ABOUT THIS EXERCISE
Retype, word for word, each line between the lines holding "destruct (toggle_fields entry 0x0800)" and "Definition unflipped (s", inclusive, and leave the rest of the data alone.

RECORDS SHOWN
****

(** A map entry with a flip bit toggled shows the mirror image of its
    tile, in each direction and colour mode. *)
Theorem tile_flips (control : BgControl) (lx ly entry : Z) :
  0 <= lx <= 7 -> 0 <= ly <= 7 ->
  shown (fetch_entry_pixel io memory control lx ly (toggle_h entry)) =
    shown (fetch_entry_pixel io memory control (7 - lx) ly entry) /\
  shown (fetch_entry_pixel io memory control lx ly (toggle_v entry)) =
    shown (fetch_entry_pixel io memory control lx (7 - ly) entry).
Proof.
  intros Hx Hy. unfold fetch_entry_pixel. cbv zeta.
  destruct (has_flip_h entry) as [-> ->], (has_flip_v entry) as [-> ->].
  destruct (toggle_fields entry 0x0400) as [Eh1 Eh2]; [by left|].
  destruct (toggle_fields entry 0x0800) as [Ev1 Ev2]; [by right|].
  fold (toggle_h entry) in Eh1, Eh2. fold (toggle_v entry) in Ev1, Ev2.
  rewrite Eh1, Eh2, Ev1, Ev2, !flip_u8 by lia.
  replace (7 - (7 - lx)) with lx by lia. replace (7 - (7 - ly)) with ly by lia.
  split; destruct (has entry 0x0400), (has entry 0x0800); cbn [negb];
    repeat (destruct (read8 _ _ _) || destruct (read_video16 _ _ _)); done.
Qed.

(** The sprite without its flips. *)
Definition unflipped (s : SpriteAttributes) : SpriteAttributes :=
  mkSpriteAttributes (attr0 s) (attr1 s) (attr2 s) (sp_x s) (sp_y s) (shape s) (size s) (width s)
    (height s) (tile_id s) (sp_priority s) (palette_bank s) (color_mode s)
    (affine_matrix_index s) (affine s) (double_size s) (disabled s) false false
    (semi_transparent s) (obj_window s) (mosaic_enabled s).

(** a flipped sprite shows at each pixel what the same sprite without
    flips shows at the mirrored pixel, for both mappings and colour modes. *)
Theorem sprite_flips (s : SpriteAttributes) (lx ly : Z) (character_mapping_1d : bool) :
  affine s = false -> double_size s = false -> width s <= 64 -> height s <= 64 ->
  0 <= lx < width s -> 0 <= ly < height s ->
  fetch_sprite_pixel io memory s lx ly character_mapping_1d =
  fetch_sprite_pixel io memory (unflipped s)
    (if hflip s then width s - 1 - lx else lx) (if vflip s then height s - 1 - ly else ly)
    character_mapping_1d.
Proof.
  intros Ha Hd Hw Hh Hx Hy. unfold fetch_sprite_pixel, sprite_texel.
  cbn [unflipped double_size width height disabled affine hflip vflip color_mode palette_bank].
  rewrite Ha, Hd, !flip_u8 by lia.
  assert (Hr : (width s <=? (if hflip s then width s - 1 - lx else lx)) = (width s <=? lx)).
  { destruct (hflip s); zcmp; done. }
  assert (Hr' : (height s <=? (if vflip s then height s - 1 - ly else ly)) = (height s <=? ly)).
  { destruct (vflip s); zcmp; done. }
  rewrite Hr, Hr'. done.
Qed.

(** The matrix of a sprite reads as the identity. *)
Definition identity_matrix (s : SpriteAttributes) : Prop :=
  read_affine_param io memory (affine_matrix_index s) 0 = Some 0x100 /\
  read_affine_param io memory (affine_matrix_index s) 1 = Some 0 /\
  read_affine_param io memory (affine_matrix_index s) 2 = Some 0 /\
  read_affine_param io memory (affine_matrix_index s) 3 = Some 0x100.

****

COMPLETED TASK
  destruct (toggle_fields entry 0x0800) as [Ev1 Ev2]; [by right|].
  fold (toggle_h entry) in Eh1, Eh2. fold (toggle_v entry) in Ev1, Ev2.
  rewrite Eh1, Eh2, Ev1, Ev2, !flip_u8 by lia.
  replace (7 - (7 - lx)) with lx by lia. replace (7 - (7 - ly)) with ly by lia.
  split; destruct (has entry 0x0400), (has entry 0x0800); cbn [negb];
    repeat (destruct (read8 _ _ _) || destruct (read_video16 _ _ _)); done.
Qed.

(** The sprite without its flips. *)
Definition unflipped (s : SpriteAttributes) : SpriteAttributes :=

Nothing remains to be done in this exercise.